Initial Benchmarks Of OpenBSD 6.4, DragonFlyBSD 5.3, FreeBSD vs. Linux

Written by Michael Larabel in Operating Systems on 2 November 2018 at 10:00 AM EDT. Page 2 of 5. 17 Comments.
OpenBSD, DragonFlyBSD, FreeBSD vs. Ubuntu, Fedora, Clear Linux Performance

First up was the basic yet important SQLite performance test considering how widespread this embedded database library is used by applications. Arguably most surprising was the DragonFlyBSD performance improvement in going slower than the Linux distributions to now being the fastest with the current development release, likely due to all of the ongoing HAMMER2 file-system work. OpenBSD 6.4 was in second place with its FFS file-system. also surprising. FreeBSD 12.0 Beta 2 was running slightly faster than FreeBSD 11.2 stable with its ZFS file-system configuration on this NVMe solid-state storage.

OpenBSD, DragonFlyBSD, FreeBSD vs. Ubuntu, Fedora, Clear Linux Performance

With the BlogBench I/O benchmark that tries to represent a web server workload serving a blog, FreeBSD and DragonFlyBSD surprisingly came out ahead of Ubuntu and Clear Linux. DragonFlyBSD 5.3 shows another significant boost in performance over 5.2 stable. By far the fastest in this read benchmark though was Fedora Server 29, the margins by which Fedora Server is faster is quite shocking though it is the only one of those tested defaulting to the XFS file-system. It will be interesting to to run this test on some other systems to see if it reproduces across the board.
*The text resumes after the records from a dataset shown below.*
(** the bootloader is safe from its own downloads.  Whatever sequence of
    callbacks the USB host provokes, in any order and with any data, the machine
    always answers, no byte outside the application partition -- the bootloader
    in sector 0 above all -- ever changes, every flash operation stays inside
    the partition on aligned words, and no flash word is programmed twice
    without an erase. *)
Theorem dfu_safe (h : hw) (cs : list callback) :
  Forall callback_ok cs ->
  exists st, dfu_run cs (dfu_boot h) = Some st /\
    (forall a, ~ in_app a -> cell (i_hw (d_flash st)) a = cell h a) /\
    Forall call_in_app (i_trace (d_flash st)) /\
    Forall call_blank (i_trace (d_flash st)).
Proof.
  intros Hcs. destruct (inv_run cs [] (dfu_boot h) (inv_boot h) Hcs) as (st & Hrun & Hi).
  exists st. split; [done|]. split; [by eapply (run_frame cs [] (dfu_boot h)), Hrun; [apply inv_boot|]|].
  split; apply Hi.
Qed.

(** ** Booting what was committed, and nothing else *)

(** [h'] is the hardware after a reset: caches off, the same flash. *)
Definition after_reset (h h' : hw) : Prop :=
  dcache_on h' = false /\ forall a, cell h' a = cell h a.

Lemma app_valid_plausible h :
  app_valid h = msp_plausible (cpu_read32 h IFLASH_APP_BASE) && reset_plausible (cpu_read32 h (IFLASH_APP_BASE + 4)).
Proof. done. Qed.

Lemma cpu_read32_after_reset h h' a : after_reset h h' ->
  cpu_read32 h' a = get32 [cell h a; cell h (a + 1); cell h (a + 2); cell h (a + 3)].
Proof. intros [Hd Hc]. unfold cpu_read32. by rewrite !dcache_off_read, !Hc by done. Qed.

Lemma get32_nth (l : list Z) k : (k + 4 <= length l)%nat ->
  get32 [nth k l 0; nth (k + 1) l 0; nth (k + 2) l 0; nth (k + 3) l 0] = get32 (drop k l).
Proof.
  intros Hk. unfold get32. cbn [nth]. rewrite !nth_lookup. rewrite !lookup_drop.
  by rewrite Nat.add_0_r.
Qed.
OpenBSD, DragonFlyBSD, FreeBSD vs. Ubuntu, Fedora, Clear Linux Performance

The write test was a very different story with the BSDs and Fedora Server now much slower than Ubuntu and Clear Linux.

OpenBSD, DragonFlyBSD, FreeBSD vs. Ubuntu, Fedora, Clear Linux Performance
OpenBSD, DragonFlyBSD, FreeBSD vs. Ubuntu, Fedora, Clear Linux Performance

With the CompileBench tests, Clear Linux and Ubuntu were among the fastest. FreeBSD on ZFS was running the fastest of the BSDs.